▶ [Aim of the exercise]
The answer must consist of each line below that contains the word "BREAK", copied in full.

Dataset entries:
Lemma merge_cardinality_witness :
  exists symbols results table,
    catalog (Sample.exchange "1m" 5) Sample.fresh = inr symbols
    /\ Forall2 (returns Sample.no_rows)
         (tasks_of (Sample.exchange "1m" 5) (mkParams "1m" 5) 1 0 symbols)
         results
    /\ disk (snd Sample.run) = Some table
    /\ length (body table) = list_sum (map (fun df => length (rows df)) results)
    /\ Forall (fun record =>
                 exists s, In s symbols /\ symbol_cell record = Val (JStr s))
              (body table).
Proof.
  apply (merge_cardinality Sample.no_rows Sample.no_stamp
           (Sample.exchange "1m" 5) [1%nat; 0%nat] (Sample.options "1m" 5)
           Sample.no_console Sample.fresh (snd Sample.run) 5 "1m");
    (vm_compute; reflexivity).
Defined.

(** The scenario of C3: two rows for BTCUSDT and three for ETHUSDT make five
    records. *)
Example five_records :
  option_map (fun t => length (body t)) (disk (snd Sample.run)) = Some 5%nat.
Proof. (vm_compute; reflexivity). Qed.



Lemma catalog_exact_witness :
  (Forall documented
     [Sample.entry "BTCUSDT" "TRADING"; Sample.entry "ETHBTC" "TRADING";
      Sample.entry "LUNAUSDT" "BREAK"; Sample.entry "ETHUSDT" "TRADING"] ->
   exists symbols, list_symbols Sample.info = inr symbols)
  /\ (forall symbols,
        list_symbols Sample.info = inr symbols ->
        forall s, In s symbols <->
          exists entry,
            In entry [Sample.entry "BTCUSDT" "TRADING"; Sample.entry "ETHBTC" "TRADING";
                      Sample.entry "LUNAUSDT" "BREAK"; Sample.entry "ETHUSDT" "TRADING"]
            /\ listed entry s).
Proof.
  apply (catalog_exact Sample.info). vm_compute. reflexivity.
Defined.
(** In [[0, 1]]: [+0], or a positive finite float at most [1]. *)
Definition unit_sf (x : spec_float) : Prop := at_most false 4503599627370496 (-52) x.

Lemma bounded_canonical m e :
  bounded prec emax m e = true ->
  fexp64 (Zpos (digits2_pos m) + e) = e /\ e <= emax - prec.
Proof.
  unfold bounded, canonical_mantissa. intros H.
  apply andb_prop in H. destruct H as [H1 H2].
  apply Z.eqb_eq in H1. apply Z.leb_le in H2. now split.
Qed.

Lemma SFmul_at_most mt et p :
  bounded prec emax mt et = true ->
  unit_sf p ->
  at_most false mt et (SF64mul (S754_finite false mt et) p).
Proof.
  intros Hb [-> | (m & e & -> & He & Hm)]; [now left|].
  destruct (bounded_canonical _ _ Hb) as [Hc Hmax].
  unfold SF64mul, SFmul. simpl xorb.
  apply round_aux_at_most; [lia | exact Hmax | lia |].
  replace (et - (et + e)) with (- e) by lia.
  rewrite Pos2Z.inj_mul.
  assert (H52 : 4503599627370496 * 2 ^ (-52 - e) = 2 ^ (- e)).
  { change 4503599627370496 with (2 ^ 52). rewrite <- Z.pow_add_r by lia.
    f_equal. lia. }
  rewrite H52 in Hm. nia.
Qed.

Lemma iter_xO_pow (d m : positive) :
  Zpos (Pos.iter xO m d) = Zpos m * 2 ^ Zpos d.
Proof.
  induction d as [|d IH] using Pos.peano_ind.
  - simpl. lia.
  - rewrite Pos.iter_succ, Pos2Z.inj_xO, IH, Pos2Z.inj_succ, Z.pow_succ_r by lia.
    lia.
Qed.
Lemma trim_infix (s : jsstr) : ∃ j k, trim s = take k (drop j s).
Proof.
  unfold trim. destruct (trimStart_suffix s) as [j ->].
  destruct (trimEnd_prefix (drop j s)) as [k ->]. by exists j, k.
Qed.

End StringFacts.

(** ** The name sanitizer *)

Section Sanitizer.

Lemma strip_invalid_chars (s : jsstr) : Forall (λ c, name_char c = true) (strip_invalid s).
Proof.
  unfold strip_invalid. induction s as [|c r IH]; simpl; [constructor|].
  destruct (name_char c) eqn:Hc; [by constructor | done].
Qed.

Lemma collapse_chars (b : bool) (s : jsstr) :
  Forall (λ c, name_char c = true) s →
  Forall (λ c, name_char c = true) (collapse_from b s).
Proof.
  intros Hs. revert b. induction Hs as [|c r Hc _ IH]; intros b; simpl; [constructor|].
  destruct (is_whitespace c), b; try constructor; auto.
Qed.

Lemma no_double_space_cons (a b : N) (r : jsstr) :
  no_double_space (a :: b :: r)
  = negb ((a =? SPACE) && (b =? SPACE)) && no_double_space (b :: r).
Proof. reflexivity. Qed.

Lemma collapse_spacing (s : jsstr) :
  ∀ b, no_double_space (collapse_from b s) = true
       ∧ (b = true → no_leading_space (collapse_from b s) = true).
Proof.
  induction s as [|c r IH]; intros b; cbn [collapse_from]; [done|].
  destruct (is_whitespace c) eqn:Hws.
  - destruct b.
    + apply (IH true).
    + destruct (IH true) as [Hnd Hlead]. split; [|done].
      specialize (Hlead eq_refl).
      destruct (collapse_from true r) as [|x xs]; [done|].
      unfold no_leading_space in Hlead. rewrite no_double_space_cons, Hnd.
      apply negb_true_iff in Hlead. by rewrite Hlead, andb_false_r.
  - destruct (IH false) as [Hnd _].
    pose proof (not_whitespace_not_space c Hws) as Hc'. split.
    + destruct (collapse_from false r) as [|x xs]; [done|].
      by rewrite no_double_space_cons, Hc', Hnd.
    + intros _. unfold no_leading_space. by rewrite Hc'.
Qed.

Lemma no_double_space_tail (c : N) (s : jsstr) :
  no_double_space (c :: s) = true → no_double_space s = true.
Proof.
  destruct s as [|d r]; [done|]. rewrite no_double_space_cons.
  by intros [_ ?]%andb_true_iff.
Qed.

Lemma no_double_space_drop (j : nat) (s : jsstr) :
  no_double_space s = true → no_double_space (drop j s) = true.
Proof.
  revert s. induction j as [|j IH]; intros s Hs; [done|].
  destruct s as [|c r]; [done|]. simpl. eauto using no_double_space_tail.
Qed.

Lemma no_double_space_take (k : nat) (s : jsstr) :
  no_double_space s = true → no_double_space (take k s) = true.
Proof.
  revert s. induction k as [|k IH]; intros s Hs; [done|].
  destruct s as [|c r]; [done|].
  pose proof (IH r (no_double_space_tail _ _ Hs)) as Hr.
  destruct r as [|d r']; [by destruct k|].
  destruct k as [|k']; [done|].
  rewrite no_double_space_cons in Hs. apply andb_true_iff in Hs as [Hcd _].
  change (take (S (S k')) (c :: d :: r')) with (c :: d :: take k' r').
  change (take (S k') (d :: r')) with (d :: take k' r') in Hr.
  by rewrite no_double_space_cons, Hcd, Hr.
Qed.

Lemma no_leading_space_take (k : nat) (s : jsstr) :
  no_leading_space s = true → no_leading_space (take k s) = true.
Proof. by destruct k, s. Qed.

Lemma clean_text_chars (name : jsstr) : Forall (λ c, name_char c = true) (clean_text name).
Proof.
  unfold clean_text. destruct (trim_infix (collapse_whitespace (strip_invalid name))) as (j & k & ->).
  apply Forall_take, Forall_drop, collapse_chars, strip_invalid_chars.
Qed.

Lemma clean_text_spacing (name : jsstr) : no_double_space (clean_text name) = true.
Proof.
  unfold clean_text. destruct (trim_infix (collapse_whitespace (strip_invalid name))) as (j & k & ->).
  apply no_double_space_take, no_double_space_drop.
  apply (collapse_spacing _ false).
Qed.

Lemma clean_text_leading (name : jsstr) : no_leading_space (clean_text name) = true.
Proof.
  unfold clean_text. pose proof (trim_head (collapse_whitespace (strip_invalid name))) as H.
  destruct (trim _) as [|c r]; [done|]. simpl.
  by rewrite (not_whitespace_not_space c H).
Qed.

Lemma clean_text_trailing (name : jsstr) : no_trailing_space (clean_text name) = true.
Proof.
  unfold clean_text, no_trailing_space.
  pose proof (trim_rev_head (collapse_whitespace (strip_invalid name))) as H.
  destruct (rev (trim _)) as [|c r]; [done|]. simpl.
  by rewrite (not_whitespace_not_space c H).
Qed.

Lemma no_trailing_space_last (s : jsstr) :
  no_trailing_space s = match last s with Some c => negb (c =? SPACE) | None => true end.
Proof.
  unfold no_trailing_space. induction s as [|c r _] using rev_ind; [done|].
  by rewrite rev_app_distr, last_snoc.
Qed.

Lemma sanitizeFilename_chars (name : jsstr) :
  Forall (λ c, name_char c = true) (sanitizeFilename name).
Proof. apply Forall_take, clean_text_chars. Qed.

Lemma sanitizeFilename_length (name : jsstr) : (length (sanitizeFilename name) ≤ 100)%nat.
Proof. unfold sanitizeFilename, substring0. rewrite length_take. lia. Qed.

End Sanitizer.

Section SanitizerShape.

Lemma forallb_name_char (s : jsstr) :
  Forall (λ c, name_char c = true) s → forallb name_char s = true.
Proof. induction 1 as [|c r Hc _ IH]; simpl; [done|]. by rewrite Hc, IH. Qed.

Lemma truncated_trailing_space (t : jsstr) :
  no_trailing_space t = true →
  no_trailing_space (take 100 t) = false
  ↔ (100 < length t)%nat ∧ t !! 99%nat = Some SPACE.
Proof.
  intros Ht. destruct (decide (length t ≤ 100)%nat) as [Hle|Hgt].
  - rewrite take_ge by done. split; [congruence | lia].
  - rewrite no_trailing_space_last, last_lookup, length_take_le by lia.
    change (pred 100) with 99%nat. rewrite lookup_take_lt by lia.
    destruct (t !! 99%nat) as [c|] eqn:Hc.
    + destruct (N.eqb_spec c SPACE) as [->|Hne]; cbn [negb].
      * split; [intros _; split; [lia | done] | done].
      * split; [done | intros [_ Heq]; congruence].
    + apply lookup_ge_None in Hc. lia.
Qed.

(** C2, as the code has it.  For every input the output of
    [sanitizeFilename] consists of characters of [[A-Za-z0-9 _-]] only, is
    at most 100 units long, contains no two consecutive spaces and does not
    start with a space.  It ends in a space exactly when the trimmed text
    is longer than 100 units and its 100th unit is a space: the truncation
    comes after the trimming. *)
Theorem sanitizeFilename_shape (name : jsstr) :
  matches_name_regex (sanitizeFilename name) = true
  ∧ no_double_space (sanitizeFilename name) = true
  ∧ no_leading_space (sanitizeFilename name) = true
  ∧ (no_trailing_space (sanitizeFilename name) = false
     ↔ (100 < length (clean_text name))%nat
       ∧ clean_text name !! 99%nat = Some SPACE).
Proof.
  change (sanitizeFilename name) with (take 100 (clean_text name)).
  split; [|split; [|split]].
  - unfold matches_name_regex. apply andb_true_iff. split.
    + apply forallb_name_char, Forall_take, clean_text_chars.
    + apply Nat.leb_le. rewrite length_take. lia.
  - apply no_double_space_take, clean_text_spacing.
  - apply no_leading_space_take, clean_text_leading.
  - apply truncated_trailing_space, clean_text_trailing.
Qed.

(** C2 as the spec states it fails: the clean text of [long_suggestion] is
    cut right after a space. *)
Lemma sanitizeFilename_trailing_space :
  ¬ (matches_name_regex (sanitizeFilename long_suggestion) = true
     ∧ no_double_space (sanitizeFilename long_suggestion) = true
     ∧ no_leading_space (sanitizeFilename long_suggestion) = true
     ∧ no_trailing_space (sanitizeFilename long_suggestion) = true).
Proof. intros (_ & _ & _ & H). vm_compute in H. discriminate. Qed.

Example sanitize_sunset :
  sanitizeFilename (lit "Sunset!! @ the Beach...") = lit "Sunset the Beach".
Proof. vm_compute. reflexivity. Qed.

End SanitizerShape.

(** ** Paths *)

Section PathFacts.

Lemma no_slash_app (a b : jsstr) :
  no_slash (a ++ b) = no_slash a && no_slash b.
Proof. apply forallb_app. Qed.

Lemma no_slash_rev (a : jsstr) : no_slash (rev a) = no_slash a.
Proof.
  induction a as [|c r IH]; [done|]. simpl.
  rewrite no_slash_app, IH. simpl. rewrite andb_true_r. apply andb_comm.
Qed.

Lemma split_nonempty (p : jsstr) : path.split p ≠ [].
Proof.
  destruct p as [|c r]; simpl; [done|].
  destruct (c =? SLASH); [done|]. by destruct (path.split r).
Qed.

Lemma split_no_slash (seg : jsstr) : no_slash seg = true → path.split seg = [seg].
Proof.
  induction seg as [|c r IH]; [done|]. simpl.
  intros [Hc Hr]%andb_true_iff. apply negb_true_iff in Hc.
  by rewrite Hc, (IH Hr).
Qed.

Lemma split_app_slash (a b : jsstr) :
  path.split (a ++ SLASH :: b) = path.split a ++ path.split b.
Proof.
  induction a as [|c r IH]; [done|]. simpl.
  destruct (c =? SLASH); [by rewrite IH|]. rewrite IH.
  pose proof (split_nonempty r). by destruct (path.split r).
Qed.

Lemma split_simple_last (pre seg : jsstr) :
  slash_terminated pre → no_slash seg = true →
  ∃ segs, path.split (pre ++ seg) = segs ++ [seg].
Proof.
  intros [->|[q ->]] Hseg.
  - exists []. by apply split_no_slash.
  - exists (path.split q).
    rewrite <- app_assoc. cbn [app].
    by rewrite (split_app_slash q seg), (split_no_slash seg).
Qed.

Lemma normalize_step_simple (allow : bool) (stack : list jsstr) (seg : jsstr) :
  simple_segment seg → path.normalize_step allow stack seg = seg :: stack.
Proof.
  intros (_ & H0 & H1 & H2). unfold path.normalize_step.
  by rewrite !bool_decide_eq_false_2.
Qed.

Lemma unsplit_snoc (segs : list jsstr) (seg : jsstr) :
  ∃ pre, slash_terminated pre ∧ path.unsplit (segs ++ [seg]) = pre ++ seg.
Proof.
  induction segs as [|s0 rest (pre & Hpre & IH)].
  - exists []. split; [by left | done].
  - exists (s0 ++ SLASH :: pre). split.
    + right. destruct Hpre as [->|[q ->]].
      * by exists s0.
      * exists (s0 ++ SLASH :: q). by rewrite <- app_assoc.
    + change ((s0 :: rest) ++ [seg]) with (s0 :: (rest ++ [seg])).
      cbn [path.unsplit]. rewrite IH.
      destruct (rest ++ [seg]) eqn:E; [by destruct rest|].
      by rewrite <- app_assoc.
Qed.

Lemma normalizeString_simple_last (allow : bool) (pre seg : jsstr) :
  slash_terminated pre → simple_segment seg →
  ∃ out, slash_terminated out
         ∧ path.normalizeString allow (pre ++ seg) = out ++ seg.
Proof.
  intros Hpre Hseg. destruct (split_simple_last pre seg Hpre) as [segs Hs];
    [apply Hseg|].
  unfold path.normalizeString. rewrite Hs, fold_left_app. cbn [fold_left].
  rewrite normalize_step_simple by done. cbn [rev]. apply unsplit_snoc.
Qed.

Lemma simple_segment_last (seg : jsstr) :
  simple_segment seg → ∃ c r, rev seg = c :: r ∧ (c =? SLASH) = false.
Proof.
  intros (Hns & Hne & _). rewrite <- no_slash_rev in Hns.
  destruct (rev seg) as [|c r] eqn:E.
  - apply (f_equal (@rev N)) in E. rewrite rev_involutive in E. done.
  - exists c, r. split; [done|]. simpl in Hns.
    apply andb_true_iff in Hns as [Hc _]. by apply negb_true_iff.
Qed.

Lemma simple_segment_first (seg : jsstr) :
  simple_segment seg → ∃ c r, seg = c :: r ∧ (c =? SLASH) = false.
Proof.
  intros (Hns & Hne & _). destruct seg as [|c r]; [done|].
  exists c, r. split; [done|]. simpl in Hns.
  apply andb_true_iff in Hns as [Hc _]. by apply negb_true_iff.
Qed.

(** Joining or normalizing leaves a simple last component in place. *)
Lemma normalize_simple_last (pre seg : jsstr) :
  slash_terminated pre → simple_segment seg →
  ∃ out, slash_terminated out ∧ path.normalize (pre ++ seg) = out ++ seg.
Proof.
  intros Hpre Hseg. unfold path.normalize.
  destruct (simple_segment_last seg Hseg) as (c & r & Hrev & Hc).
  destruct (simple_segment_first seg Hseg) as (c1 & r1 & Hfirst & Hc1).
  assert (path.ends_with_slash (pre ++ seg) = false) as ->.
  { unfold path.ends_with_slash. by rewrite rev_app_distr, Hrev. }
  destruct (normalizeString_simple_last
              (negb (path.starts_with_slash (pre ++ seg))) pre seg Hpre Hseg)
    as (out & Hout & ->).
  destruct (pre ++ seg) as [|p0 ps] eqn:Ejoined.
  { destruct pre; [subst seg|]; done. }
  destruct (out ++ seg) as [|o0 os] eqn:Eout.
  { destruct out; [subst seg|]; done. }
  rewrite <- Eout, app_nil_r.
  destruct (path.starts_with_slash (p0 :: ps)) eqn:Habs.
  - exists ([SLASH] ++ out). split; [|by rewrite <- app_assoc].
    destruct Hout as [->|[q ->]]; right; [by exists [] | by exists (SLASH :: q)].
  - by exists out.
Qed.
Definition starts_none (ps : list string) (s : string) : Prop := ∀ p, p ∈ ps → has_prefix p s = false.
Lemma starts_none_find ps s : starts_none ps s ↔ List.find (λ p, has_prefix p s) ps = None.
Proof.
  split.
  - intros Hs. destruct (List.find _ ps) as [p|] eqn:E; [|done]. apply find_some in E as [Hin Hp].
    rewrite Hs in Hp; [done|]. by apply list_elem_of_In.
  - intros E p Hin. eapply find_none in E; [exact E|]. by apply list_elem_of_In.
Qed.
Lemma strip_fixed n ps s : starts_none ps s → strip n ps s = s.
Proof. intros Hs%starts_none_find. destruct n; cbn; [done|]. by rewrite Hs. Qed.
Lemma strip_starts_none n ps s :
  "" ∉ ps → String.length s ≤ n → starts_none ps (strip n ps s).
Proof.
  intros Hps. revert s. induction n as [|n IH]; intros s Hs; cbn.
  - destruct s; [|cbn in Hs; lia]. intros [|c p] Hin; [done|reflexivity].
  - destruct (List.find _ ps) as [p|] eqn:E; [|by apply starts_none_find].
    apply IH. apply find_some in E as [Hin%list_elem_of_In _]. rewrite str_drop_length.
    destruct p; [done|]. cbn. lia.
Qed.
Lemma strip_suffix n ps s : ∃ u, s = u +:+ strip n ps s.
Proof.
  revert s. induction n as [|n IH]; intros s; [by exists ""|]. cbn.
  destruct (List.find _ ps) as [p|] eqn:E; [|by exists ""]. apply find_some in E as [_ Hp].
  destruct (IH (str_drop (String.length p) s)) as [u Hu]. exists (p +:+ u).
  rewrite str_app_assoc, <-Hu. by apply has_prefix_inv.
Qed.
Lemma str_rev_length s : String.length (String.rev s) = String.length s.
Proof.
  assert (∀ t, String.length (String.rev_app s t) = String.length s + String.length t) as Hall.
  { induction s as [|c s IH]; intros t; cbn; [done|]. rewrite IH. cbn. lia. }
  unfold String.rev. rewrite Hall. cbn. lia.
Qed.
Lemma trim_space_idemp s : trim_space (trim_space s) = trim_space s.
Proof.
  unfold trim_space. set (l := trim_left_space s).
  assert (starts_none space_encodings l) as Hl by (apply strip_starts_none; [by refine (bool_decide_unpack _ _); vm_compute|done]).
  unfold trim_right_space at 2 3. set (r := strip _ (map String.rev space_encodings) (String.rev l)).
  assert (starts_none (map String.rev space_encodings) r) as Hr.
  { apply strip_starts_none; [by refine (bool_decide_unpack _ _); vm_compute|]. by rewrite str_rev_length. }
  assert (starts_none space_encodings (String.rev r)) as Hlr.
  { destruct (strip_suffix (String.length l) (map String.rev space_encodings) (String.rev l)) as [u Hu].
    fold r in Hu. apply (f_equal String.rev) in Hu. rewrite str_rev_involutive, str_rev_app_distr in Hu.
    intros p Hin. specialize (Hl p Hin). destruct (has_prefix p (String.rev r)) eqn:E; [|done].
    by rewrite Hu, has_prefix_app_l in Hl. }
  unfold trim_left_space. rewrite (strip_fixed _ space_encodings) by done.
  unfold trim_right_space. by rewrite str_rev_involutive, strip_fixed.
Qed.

▶ [Response area]
      Sample.entry "LUNAUSDT" "BREAK"; Sample.entry "ETHUSDT" "TRADING"] ->
                      Sample.entry "LUNAUSDT" "BREAK"; Sample.entry "ETHUSDT" "TRADING"]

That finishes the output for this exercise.